2. Profiling Configuration

  1. Launch the GUI: qrenderdoc.
  2. Go to the "Launch Application" tab.
  3. Configure the paths:
    • Executable Path: ./build-small/app
    • Working Directory: .
  4. Check the following options (recommended for profiling):
    • Capture Child Processes
    • Ref All Resources (useful to see all HDR textures even if not bound at that moment)

3. Capturing a Loading Event

Environment loading is asynchronous and is triggered via the Page Up / Page Down keys.

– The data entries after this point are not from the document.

Lemma obj_remove_NoDup o k : NoDup (map fst o) → NoDup (map fst (obj_remove o k)).
Proof. intros Hd. rewrite obj_remove_perm by done. by apply filter_keys_NoDup. Qed.

Lemma obj_get_remove o k k' :
  NoDup (map fst o) →
  obj_get (obj_remove o k) k' = if bool_decide (k = k') then None else obj_get o k'.
Proof.
  intros Hd. rewrite <- obj_get_filter.
  apply obj_get_perm; [by apply obj_remove_NoDup | by apply obj_remove_perm].
Qed.

Lemma vec_get_Some (a : list (value number)) i v :
  0 <= i → vec_get a i = Some v ↔ a !! Z.to_nat i = Some v.
Proof.
  intros Hi. unfold vec_get, len. destruct (_ <? _) eqn:H; breflect; [done|].
  rewrite lookup_ge_None_2 by lia. done.
Qed.

Lemma vec_get_lookup (a : list (value number)) i : 0 <= i → vec_get a i = a !! Z.to_nat i.
Proof. intros Hi. apply option_eq. intros v. by apply vec_get_Some. Qed.

Lemma vec_get_set (a : list (value number)) i v w j :
  0 <= i → 0 <= j → vec_get a i = Some w →
  vec_get (vec_set a i v) j = if bool_decide (i = j) then Some v else vec_get a j.
Proof.
  intros Hi Hj Hget. rewrite !vec_get_lookup in * by done. unfold vec_set.
  case_bool_decide; subst.
  - apply list_lookup_insert_eq. by eapply lookup_lt_Some.
  - apply list_lookup_insert_ne. lia.
Qed.

Lemma vec_get_push (a : list (value number)) v j :
  0 <= j → vec_get (a ++ [v]) j = if bool_decide (len a = j) then Some v else vec_get a j.
Proof.
  intros Hj. rewrite !vec_get_lookup by done. unfold len. case_bool_decide; subst.
  - rewrite lookup_app_r by lia. by replace (_ - _)%nat with 0%nat by lia.
  - destruct (decide (Z.to_nat j < length a)%nat).
    + by rewrite lookup_app_l.
    + rewrite !lookup_ge_None_2; [done | lia |]. rewrite length_app. simpl. lia.
Qed.

(** ** Lemmas: the path operations *)

Lemma as_container_get v o k :
  as_container v = Ok o →
  ∀ segs, match v with
          | Object o' => match obj_get o' k with
                         | Some x => get_json_path_value x segs
                         | None => None
                         end
          | _ => None
          end
        = match obj_get o k with
          | Some x => get_json_path_value x segs
          | None => None
          end.
Proof. destruct v; simpl; try done; by intros [= <-]. Qed.

(** A two-segment view of [set_json_path_value]: what happens to the child. *)
Lemma set_key_cons current key s segs v :
  set_json_path_value current (Key key :: s :: segs) v =
  match as_container current with
  | Err e => (current, Err e)
  | Ok o =>
      let '(child', r) :=
        set_json_path_value (default (Object []) (obj_get o key)) (s :: segs) v in
      (Object (obj_insert o key child'), r)
  end.
Proof. done. Qed.

Lemma set_index_cons current index s segs v :
  set_json_path_value current (Index index :: s :: segs) v =
  match current with
  | Array a =>
      match vec_get a index with
      | Some child =>
          let '(child', r) := set_json_path_value child (s :: segs) v in
          (Array (vec_set a index child'), r)
      | None => (current, Err (err_out_of_range index))
      end
  | _ => (current, Err (err_not_array index))
  end.
Proof. done. Qed.

Lemma set_get_lemma segs current v root' :
  Forall seg_ok segs →
  set_json_path_value current segs v = (root', Ok tt) →
  get_json_path_value root' segs = Some v.
Proof.
  revert current root'. induction segs as [|s segs IH]; intros current root' Hok; [done|].
  apply List.Forall_cons_iff in Hok as [Hs Hok].
  destruct segs as [|s' segs]; destruct s as [i|k].
  - simpl in *. destruct current; try done.
    destruct (i =? len a) eqn:Hi; breflect.
    + intros [= <-]. simpl. by rewrite vec_get_push, bool_decide_eq_true_2.
    + destruct (vec_get a i) eqn:Hg; [|done]. intros [= <-]. simpl.
      by rewrite (vec_get_set _ _ _ _ _ Hs Hs Hg), bool_decide_eq_true_2.
  - simpl. destruct (as_container current); [|done]. intros [= <-]. simpl.
    by rewrite obj_get_insert, bool_decide_eq_true_2.
  - rewrite set_index_cons. simpl in Hs. destruct current; try done.
    destruct (vec_get a i) eqn:Hg; [|done].
    destruct (set_json_path_value _ (s' :: segs) v) as [child' r] eqn:Hset.
    intros [= <- ->]. cbn [get_json_path_value].
    rewrite (vec_get_set _ _ _ _ _ Hs Hs Hg), bool_decide_eq_true_2 by done. by eapply IH.
  - rewrite set_key_cons. destruct (as_container current); [|done].
    destruct (set_json_path_value _ (s' :: segs) v) as [child' r] eqn:Hset.
    intros [= <- ->]. cbn [get_json_path_value].
    rewrite obj_get_insert, bool_decide_eq_true_2 by done. by eapply IH.
Qed.

Lemma diverge_nonempty p q : diverge p q → p ≠ [] ∧ q ≠ [].
Proof. by destruct p, q. Qed.

Lemma get_default_object (x : option (value number)) q :
  q ≠ [] →
  get_json_path_value (default (Object []) x) q
  = match x with Some y => get_json_path_value y q | None => None end.
Proof. intros Hq. destruct x; [done|]. destruct q as [|[|] q]; done. Qed.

  1. Click "Launch" in RenderDoc.
  2. In your application, get ready to switch environments.
  3. Press F12 (or Print Screen) in the application to capture a frame.
    • Note: Application's native PNG screenshots have been moved to SHIFT+F12 to avoid conflicts with RenderDoc.
    • Note: Since IBL loading takes several frames (~500ms), you may need to take several successive captures to hit the exact frame where the Compute Shaders are running.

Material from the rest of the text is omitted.